### What to produce
Print exactly the lines below between the line holding "destruct (self_ys s1) eqn:E; simpl; auto." and the line holding "intros [= <-].", inclusive, and nothing more.

### Excerpted records
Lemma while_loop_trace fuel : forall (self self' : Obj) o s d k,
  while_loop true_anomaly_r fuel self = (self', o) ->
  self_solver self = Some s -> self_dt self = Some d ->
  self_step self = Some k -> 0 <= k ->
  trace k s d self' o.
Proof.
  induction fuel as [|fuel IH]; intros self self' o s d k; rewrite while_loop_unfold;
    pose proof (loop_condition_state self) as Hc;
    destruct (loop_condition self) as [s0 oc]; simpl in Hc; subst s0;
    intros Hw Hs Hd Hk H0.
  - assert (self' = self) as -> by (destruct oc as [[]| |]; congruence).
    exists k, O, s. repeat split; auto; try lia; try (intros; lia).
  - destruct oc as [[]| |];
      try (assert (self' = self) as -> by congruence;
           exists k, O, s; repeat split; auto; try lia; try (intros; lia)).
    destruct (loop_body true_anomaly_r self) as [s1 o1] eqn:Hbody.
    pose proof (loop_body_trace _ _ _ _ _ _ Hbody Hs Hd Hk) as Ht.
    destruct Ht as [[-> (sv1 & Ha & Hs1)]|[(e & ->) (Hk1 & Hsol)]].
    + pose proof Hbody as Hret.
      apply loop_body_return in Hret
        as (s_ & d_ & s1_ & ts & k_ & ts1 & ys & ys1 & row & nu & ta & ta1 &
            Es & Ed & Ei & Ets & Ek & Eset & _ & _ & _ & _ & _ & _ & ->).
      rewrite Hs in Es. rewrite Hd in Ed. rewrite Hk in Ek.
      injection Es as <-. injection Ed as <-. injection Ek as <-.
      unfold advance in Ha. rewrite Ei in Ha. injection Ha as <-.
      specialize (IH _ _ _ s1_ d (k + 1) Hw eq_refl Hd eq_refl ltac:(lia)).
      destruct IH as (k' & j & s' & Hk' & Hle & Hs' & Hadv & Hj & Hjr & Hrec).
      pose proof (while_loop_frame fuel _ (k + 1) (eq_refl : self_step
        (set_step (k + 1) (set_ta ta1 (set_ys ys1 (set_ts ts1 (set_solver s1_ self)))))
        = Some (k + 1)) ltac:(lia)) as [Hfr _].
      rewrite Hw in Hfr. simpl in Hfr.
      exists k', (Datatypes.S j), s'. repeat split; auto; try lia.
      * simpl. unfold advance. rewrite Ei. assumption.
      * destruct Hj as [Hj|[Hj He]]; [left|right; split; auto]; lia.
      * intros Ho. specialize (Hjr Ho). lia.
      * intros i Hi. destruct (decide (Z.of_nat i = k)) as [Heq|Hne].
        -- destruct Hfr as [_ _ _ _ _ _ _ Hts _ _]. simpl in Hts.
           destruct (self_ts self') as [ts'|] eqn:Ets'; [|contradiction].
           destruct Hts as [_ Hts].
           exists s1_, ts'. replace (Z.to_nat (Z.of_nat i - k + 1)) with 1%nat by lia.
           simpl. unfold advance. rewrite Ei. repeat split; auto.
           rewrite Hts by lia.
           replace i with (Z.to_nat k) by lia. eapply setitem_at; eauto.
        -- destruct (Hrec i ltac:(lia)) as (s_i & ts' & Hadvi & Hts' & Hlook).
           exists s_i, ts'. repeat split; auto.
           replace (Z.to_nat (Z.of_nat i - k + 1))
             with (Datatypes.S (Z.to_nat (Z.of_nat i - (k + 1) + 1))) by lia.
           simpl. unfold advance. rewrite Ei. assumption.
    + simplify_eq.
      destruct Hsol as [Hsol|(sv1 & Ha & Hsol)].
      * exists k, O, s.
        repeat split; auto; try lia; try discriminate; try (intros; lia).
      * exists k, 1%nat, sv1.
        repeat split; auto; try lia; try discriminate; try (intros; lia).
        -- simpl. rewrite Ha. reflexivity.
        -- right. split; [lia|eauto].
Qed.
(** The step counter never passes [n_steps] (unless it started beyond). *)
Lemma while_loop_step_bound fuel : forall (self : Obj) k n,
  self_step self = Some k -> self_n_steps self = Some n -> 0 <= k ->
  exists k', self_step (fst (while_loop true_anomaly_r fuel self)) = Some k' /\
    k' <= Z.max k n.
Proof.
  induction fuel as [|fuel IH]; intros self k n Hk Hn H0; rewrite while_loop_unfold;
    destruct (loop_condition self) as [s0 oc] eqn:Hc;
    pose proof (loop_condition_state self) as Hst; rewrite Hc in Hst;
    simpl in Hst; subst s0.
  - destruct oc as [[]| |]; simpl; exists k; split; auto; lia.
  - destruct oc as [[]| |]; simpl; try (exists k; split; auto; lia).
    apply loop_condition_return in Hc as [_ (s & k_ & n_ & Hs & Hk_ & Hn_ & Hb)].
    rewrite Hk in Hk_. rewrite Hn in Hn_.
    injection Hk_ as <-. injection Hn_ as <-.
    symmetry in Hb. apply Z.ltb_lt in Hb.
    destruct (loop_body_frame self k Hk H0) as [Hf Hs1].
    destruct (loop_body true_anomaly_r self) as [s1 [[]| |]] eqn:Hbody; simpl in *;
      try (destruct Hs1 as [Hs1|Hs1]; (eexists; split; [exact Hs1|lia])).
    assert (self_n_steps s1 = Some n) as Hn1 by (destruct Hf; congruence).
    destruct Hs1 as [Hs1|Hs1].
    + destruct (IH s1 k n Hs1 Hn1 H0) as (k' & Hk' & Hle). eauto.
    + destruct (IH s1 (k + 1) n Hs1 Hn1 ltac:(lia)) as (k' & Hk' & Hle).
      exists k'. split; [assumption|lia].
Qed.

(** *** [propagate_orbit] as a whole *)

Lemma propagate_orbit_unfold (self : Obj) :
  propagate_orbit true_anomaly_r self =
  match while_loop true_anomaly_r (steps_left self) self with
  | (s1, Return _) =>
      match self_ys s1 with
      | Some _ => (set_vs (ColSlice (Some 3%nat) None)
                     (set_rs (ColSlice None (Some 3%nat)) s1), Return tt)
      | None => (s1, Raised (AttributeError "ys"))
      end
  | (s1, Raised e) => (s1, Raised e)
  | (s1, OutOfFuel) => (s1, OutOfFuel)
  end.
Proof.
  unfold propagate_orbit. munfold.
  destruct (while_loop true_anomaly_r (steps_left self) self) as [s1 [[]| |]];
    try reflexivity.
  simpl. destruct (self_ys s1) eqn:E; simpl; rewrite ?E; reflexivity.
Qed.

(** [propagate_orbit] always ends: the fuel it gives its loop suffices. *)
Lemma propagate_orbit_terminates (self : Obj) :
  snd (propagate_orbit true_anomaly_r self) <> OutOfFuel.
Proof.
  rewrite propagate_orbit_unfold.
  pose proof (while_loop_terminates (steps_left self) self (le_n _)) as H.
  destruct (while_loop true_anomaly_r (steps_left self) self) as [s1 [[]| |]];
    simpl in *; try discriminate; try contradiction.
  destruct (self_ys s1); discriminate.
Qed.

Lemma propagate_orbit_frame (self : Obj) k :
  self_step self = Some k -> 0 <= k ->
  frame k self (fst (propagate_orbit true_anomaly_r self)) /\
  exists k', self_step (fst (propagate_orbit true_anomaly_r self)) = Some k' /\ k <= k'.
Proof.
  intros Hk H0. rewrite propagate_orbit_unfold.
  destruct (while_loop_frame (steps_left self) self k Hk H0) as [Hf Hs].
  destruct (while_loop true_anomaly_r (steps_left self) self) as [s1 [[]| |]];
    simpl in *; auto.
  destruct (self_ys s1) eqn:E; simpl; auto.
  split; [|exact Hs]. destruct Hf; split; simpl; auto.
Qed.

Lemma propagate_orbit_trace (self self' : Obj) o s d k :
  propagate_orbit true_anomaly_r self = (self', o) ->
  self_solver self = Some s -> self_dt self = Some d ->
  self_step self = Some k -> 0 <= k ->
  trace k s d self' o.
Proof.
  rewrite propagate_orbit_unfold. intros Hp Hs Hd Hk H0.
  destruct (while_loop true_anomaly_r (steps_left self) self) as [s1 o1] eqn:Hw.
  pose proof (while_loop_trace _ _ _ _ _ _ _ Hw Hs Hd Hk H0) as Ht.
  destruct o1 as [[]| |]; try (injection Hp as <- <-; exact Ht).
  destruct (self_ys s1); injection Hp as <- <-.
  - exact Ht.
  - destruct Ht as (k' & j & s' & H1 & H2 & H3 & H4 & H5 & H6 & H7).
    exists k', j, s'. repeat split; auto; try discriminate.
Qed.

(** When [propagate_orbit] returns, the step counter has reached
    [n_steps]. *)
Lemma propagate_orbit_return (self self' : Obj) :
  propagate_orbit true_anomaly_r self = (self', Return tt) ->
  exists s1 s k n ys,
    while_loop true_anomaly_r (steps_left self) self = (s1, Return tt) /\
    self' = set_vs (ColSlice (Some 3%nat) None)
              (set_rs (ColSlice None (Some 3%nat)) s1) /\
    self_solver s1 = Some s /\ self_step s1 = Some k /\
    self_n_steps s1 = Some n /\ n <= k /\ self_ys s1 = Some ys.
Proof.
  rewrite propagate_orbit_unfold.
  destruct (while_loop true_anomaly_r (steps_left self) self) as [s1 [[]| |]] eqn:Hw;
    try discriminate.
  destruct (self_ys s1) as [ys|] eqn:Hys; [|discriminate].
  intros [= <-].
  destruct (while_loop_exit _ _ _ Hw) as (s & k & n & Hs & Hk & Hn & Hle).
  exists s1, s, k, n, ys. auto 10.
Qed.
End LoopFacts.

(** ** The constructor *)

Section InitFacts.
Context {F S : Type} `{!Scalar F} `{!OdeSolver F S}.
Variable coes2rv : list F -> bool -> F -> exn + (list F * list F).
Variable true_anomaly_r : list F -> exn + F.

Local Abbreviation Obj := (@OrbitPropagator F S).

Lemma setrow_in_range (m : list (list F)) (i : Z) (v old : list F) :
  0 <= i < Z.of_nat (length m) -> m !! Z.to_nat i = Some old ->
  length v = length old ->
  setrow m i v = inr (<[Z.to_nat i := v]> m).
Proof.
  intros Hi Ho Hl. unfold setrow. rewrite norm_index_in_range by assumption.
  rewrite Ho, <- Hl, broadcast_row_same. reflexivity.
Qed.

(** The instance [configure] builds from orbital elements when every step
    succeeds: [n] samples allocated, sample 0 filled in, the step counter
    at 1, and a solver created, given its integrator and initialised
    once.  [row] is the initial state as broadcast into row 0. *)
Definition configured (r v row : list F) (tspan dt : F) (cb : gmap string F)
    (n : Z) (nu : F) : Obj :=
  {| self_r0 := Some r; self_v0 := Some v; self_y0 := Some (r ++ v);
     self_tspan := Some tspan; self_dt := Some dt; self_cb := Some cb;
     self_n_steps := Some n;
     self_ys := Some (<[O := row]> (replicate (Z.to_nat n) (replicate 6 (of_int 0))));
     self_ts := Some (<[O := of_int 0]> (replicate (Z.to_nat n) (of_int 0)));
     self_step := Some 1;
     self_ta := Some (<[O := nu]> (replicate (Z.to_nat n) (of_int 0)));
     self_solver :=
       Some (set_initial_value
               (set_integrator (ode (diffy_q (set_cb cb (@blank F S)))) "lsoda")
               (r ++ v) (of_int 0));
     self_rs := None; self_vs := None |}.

### Result of the task
  destruct (self_ys s1) eqn:E; simpl; auto.
  split; [|exact Hs]. destruct Hf; split; simpl; auto.
Qed.

Lemma propagate_orbit_trace (self self' : Obj) o s d k :
  propagate_orbit true_anomaly_r self = (self', o) ->
  self_solver self = Some s -> self_dt self = Some d ->
  self_step self = Some k -> 0 <= k ->
  trace k s d self' o.
Proof.
  rewrite propagate_orbit_unfold. intros Hp Hs Hd Hk H0.
  destruct (while_loop true_anomaly_r (steps_left self) self) as [s1 o1] eqn:Hw.
  pose proof (while_loop_trace _ _ _ _ _ _ _ Hw Hs Hd Hk H0) as Ht.
  destruct o1 as [[]| |]; try (injection Hp as <- <-; exact Ht).
  destruct (self_ys s1); injection Hp as <- <-.
  - exact Ht.
  - destruct Ht as (k' & j & s' & H1 & H2 & H3 & H4 & H5 & H6 & H7).
    exists k', j, s'. repeat split; auto; try discriminate.
Qed.

(** When [propagate_orbit] returns, the step counter has reached
    [n_steps]. *)
Lemma propagate_orbit_return (self self' : Obj) :
  propagate_orbit true_anomaly_r self = (self', Return tt) ->
  exists s1 s k n ys,
    while_loop true_anomaly_r (steps_left self) self = (s1, Return tt) /\
    self' = set_vs (ColSlice (Some 3%nat) None)
              (set_rs (ColSlice None (Some 3%nat)) s1) /\
    self_solver s1 = Some s /\ self_step s1 = Some k /\
    self_n_steps s1 = Some n /\ n <= k /\ self_ys s1 = Some ys.
Proof.
  rewrite propagate_orbit_unfold.
  destruct (while_loop true_anomaly_r (steps_left self) self) as [s1 [[]| |]] eqn:Hw;
    try discriminate.
  destruct (self_ys s1) as [ys|] eqn:Hys; [|discriminate].
  intros [= <-].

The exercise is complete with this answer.